Originally published on AIdeazz — cross-posted here with canonical link.
After burning through $3,000 in AWS credits last quarter running production agents, I made a decision that raised eyebrows: migrate everything to Oracle Cloud's free tier. Six months later, my multi-agent systems serve 400+ daily users without touching my credit card. Here's the infrastructure reality behind that choice.
The Economics of Running Always-On Agents
Production agents eat compute differently than traditional apps. My WhatsApp customer service bot processes 3,000 messages daily, each triggering Claude API calls, vector searches, and state management. The Telegram code review agent runs continuous background jobs.
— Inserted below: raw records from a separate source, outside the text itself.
(* ===== verification/LoadBalancers.v ===== *)
(** * LoadBalancers: [ensureLoadBalancer] and [cleanupLoadBalancer] of
    controllers/loadbalancer_controller.go *)

From Stdlib Require Import ZArith Lia.
From stdpp Require Import base list strings gmap.
From S2P Require Import Prelude GoLib ApiTypes Cloudscale Effects External Helpers Samples Nodes.
Open Scope string_scope.
Open Scope Z_scope.
Open Scope list_scope.

Section Create.
Context (lb : v1beta1.LoadBalancer).

(** The tags of a created load balancer. *)
Definition creationTags : gmap string string :=
  <[ controllerCreationKubernetesUIDTag := v1beta1.UID lb ]> baseTagMap.

(** A nil pointer when the manifest lists no virtual IP address. *)
Definition vips : option (list cloudscale.VIPAddressRequest) :=
  let vs := v1beta1.spec_VirtualIPAddresses (v1beta1.lb_Spec lb) in
  if Nat.ltb 0 (length vs)
  then Some (map (fun vip => {| cloudscale.vipr_Subnet := v1beta1.vip_SubnetID vip;
                                cloudscale.vipr_Address := v1beta1.vip_Address vip |}) vs)
  else None.

Definition shouldLB (zone : string) : cloudscale.LoadBalancerRequest :=
  {| cloudscale.lbr_Name := cloudscaleLoadbalancerName lb;
     cloudscale.lbr_Flavor := cloudscaleLoadBalancerFlavor;
     cloudscale.lbr_VIPAddresses := vips;
     cloudscale.lbr_Zone := zone;
     cloudscale.lbr_Tags := Some (Some creationTags) |}.

(** [for _, existingLB := range ll { if existingLB.Name == name { return } }]. *)
Definition findByName (ll : list cloudscale.LoadBalancer) : option cloudscale.LoadBalancer :=
  List.find (fun existingLB => str_eqb (cloudscale.lb_Name existingLB) (cloudscaleLoadbalancerName lb)) ll.
End Create.

(** [if clb.Tags == nil { clb.Tags = make(...) }; clb.Tags[managed] = "true"; ...]. *)
Definition adoptedTags (tags : cloudscale.TagMap) : gmap string string :=
  <[ controllerAdoptedTag := "true" ]> (<[ controllerManagedTag := "true" ]> (default ∅ tags)).

Definition with_Tags (clb : cloudscale.LoadBalancer) (tags : cloudscale.TagMap) : cloudscale.LoadBalancer :=
  {| cloudscale.lb_UUID := cloudscale.lb_UUID clb; cloudscale.lb_Name := cloudscale.lb_Name clb;
     cloudscale.lb_Zone := cloudscale.lb_Zone clb; cloudscale.lb_Flavor := cloudscale.lb_Flavor clb;
     cloudscale.lb_Tags := tags; cloudscale.lb_Status := cloudscale.lb_Status clb;
     cloudscale.lb_VIPAddresses := cloudscale.lb_VIPAddresses clb |}.

(** An update request that sets only the tags. *)
Definition tagsRequest (tags : cloudscale.TagMap) : cloudscale.LoadBalancerRequest :=
  {| cloudscale.lbr_Name := ""; cloudscale.lbr_Flavor := ""; cloudscale.lbr_VIPAddresses := None;
     cloudscale.lbr_Zone := ""; cloudscale.lbr_Tags := Some tags |}.

Section Ensure.
Context {L : Lib} (lb : v1beta1.LoadBalancer).

(** The branch for a manifest without UUID. *)
Definition findOrCreate : M cloudscale.LoadBalancer :=
  ll ← wrap "failed to list load balancers: %w" []
    (call (LBList [(controllerCreationKubernetesUIDTag, v1beta1.UID lb)]));
  match findByName lb ll with
  | Some existingLB => mret existingLB
  | None =>
      let zone := v1beta1.Zone lb in
      zone ← (if str_empty zone
              then wrap "failed to guess load balancer zone: %w" [] (guessLoadbalancerZone lb)
              else mret zone);
      created ← wrap "failed to create cloudscale load balancer: %w" [] (call (LBCreate (shouldLB lb zone)));
      non_nil created "cloudscale returned empty load balancer"
  end.
(** After the load balancer is ensured: persist UUID and zone, record its status. *)
Definition reconcileEnsured (lb : v1beta1.LoadBalancer) (ensuredLB : cloudscale.LoadBalancer) : M Result :=
  if str_empty (v1beta1.UUID lb) then
    _ ← wrap "failed to update LoadBalancer with UUID and Zone: %w" []
      (call (K8sUpdate (v1beta1.with_UUID_Zone lb (cloudscale.lb_UUID ensuredLB) (cloudscale.lb_Zone ensuredLB))));
    mret {| Requeue := true; RequeueAfter := 0 |}
  else if str_empty (v1beta1.Zone lb) then
    _ ← wrap "failed to update LoadBalancer with Zone: %w" []
      (call (K8sUpdate (v1beta1.with_Zone lb (cloudscale.lb_Zone ensuredLB))));
    mret {| Requeue := true; RequeueAfter := 0 |}
  else
    lb ← (if negb (str_eqb (v1beta1.status_CloudscaleStatus (v1beta1.lb_Status lb)) (cloudscale.lb_Status ensuredLB))
          then wrap "failed to update LoadBalancer status: %w" []
                 (call (K8sStatusUpdate (v1beta1.with_CloudscaleStatus lb (cloudscale.lb_Status ensuredLB))))
          else mret lb);
    if str_eqb (cloudscale.lb_Status ensuredLB) "changing" then
      _ ← Event EventTypeNormal "LoadBalancerChanging" (Sprintf "Load balancer is currently changing" []);
      mret {| Requeue := false; RequeueAfter := 5 * Second |}
    else if negb (str_eqb (v1beta1.UUID lb) (cloudscale.lb_UUID ensuredLB)) then
      fail "load balancer UUID changed from %s to %s, which is not allowed"
        [AStr (v1beta1.UUID lb); AStr (cloudscale.lb_UUID ensuredLB)]
    else reconcileResources lb ensuredLB.

(** An object that is not being deleted. *)
Definition reconcileLive (lb : v1beta1.LoadBalancer) : M Result :=
  let '(finalizers, added) := AddFinalizer (v1beta1.Finalizers lb) LoadBalancerFinalizer in
  lb ← (if (added : bool)
        then wrap "failed to add finalizer: %w" [] (call (K8sUpdate (v1beta1.with_Finalizers lb finalizers)))
        else mret lb);
  ensuredLB ← wrap "failed to ensure load balancer: %w" [] (ensureLoadBalancer lb);
  reconcileEnsured lb ensuredLB.

(** An object that is being deleted and still has the finalizer. *)
Definition reconcileDeleted (lb : v1beta1.LoadBalancer) : M Result :=
  _ ← wrap "failed to cleanup load balancer: %w" [] (cleanupLoadBalancer lb);
  let '(finalizers, removed) := RemoveFinalizer (v1beta1.Finalizers lb) LoadBalancerFinalizer in
  _ ← (if (removed : bool)
       then _ ← wrap "failed to remove finalizer: %w" [] (call (K8sUpdate (v1beta1.with_Finalizers lb finalizers)));
            mret tt
       else mret tt);
  mret zero_Result.

Definition reconcileBody (lb : v1beta1.LoadBalancer) : M Result :=
  if negb (v1beta1.DeletionTimestamp_IsZero lb) && ContainsFinalizer (v1beta1.Finalizers lb) LoadBalancerFinalizer
  then reconcileDeleted lb
  else if negb (v1beta1.DeletionTimestamp_IsZero lb) then mret zero_Result
  else reconcileLive lb.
These aren't request-response microservices—they're persistent processes with memory.
On AWS, this meant:
- EC2 t3.small instances: $15/month each (needed 3 for redundancy)
- RDS Postgres: $25/month for the smallest production setup
- NAT Gateway: $45/month (the silent killer)
- Data transfer: $20-50/month depending on traffic
Oracle Cloud free tier gives you:
- 4 ARM Ampere A1 cores with 24GB RAM (split across VMs)
- 2 AMD compute instances
- 2 Autonomous Databases (20GB each)
- 10TB outbound data transfer monthly
The math is straightforward: $0 vs $150+/month for equivalent resources. But the real story is in the operational details.
Autonomous Database: The Overlooked Agent Backbone
Everyone talks about LLMs and embeddings. Nobody talks about state management at scale. Oracle's Autonomous Database became my agent memory solution—not because it's fancy, but because it handles the boring parts automatically.
My agent architecture stores:
- Conversation history with vector embeddings
- User context and preferences
- Rate limiting counters
- Async job queues
- Checkpoint states for long-running workflows
The database self-tunes, auto-scales within free tier limits, and handles backups. No manual vacuuming, no index bloat, no 3am pages about connection pools. The built-in JSON support means I store Claude responses directly without ORM overhead:
INSERT INTO agent_memory (
user_id,
conversation,
embedding,
metadata
) VALUES (
:user_id,
JSON(:claude_response),
:ada_embedding,
JSON_OBJECT('model' VALUE 'claude-3-sonnet',
'tokens' VALUE :token_count)
);
The 20GB limit per database forces good hygiene. I partition old conversations to object storage, keeping only active embeddings hot. This constraint improved my architecture—infinite storage encourages lazy design.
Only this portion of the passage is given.